---- Records

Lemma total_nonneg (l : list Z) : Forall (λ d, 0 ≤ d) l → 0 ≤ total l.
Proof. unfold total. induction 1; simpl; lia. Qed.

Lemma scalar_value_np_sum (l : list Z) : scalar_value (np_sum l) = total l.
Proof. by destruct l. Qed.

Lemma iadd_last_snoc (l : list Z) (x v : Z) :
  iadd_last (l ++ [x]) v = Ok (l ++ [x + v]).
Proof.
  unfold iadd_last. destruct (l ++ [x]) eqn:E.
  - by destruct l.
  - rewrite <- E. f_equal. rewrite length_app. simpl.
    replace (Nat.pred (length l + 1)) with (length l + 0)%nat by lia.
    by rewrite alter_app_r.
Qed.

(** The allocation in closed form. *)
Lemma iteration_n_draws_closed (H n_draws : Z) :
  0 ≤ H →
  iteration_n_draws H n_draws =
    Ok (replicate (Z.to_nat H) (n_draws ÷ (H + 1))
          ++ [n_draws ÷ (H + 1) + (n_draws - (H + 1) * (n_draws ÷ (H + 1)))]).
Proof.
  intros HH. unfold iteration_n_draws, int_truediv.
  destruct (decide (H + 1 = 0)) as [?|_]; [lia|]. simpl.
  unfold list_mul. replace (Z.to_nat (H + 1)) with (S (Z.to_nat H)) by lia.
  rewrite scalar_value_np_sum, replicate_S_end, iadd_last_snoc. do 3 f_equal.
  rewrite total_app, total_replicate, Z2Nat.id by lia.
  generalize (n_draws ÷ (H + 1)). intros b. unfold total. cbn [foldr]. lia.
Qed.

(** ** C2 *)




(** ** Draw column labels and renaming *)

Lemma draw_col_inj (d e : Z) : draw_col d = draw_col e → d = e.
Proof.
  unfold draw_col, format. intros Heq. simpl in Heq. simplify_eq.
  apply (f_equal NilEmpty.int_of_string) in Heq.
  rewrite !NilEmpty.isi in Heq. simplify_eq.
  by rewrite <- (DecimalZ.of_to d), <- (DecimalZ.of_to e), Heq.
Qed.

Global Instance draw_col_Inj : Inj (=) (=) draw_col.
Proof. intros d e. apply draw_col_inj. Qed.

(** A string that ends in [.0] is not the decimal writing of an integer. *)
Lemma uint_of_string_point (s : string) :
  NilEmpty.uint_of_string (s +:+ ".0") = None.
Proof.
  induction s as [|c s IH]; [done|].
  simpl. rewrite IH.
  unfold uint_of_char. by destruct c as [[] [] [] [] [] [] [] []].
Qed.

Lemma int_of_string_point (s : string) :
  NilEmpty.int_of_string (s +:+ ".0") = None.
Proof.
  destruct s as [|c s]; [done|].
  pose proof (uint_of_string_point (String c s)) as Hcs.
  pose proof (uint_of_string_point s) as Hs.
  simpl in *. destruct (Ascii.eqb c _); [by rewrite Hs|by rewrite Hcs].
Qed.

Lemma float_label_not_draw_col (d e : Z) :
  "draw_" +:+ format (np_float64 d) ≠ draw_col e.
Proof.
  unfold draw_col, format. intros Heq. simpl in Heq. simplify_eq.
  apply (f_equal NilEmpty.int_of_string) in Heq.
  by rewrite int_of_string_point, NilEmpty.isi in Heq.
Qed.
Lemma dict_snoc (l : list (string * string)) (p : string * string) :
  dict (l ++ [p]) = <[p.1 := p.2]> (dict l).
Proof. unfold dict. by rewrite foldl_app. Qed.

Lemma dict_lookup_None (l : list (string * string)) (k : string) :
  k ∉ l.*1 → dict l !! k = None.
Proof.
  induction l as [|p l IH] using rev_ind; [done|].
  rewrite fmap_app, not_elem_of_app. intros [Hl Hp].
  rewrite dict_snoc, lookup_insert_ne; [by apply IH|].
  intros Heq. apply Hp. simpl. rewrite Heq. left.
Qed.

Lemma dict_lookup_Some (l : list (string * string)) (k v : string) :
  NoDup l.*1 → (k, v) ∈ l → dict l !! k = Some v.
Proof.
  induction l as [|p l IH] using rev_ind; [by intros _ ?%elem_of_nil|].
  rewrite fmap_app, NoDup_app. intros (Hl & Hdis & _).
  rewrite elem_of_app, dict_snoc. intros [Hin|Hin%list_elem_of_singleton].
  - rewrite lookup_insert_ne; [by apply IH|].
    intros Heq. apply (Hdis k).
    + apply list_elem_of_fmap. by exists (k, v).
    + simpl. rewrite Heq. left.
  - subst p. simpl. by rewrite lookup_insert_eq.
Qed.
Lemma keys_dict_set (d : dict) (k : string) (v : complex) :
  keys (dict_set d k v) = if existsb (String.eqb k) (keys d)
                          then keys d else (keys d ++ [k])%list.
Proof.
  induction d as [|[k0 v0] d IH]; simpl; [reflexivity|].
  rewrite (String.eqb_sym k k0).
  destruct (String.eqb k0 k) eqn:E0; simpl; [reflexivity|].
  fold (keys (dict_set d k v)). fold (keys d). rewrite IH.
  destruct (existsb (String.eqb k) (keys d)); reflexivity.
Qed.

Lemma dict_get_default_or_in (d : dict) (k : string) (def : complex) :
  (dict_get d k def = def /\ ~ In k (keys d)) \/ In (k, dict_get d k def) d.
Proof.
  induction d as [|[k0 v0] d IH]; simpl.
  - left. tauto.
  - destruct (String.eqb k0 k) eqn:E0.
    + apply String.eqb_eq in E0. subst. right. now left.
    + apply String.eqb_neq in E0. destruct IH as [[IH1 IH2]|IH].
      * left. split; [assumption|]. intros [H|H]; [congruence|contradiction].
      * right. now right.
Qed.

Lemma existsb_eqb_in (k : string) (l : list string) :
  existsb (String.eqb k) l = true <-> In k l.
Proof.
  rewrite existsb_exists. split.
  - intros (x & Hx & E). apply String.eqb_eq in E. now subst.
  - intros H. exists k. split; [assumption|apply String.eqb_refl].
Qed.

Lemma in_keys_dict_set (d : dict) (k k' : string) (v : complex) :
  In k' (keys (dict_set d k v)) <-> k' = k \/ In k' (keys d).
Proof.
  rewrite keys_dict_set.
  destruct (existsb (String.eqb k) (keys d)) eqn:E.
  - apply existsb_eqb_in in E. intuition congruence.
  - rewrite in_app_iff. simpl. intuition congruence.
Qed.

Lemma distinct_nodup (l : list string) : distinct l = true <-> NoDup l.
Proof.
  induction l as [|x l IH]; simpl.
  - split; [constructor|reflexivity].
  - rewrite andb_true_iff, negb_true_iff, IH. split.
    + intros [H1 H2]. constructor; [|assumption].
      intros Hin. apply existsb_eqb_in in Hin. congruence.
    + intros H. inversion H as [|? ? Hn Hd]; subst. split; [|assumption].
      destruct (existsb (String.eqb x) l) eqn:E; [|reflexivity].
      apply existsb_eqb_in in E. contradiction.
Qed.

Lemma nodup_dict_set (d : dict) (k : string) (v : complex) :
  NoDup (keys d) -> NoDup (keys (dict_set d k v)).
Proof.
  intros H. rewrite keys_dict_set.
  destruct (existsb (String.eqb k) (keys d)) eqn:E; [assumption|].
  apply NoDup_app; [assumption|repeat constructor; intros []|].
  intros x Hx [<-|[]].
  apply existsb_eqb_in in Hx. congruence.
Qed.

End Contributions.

--------

# Directions:
All that is wanted is an exact copy of the lines above from the one with "intros Heq. apply (Hdis k)." through the one with "destruct (String.eqb k0 k) eqn:E0;", with both ends included.

# Task solution:
    intros Heq. apply (Hdis k).
    + apply list_elem_of_fmap. by exists (k, v).
    + simpl. rewrite Heq. left.
  - subst p. simpl. by rewrite lookup_insert_eq.
Qed.
Lemma keys_dict_set (d : dict) (k : string) (v : complex) :
  keys (dict_set d k v) = if existsb (String.eqb k) (keys d)
                          then keys d else (keys d ++ [k])%list.
Proof.
  induction d as [|[k0 v0] d IH]; simpl; [reflexivity|].
  rewrite (String.eqb_sym k k0).
  destruct (String.eqb k0 k) eqn:E0; simpl; [reflexivity|].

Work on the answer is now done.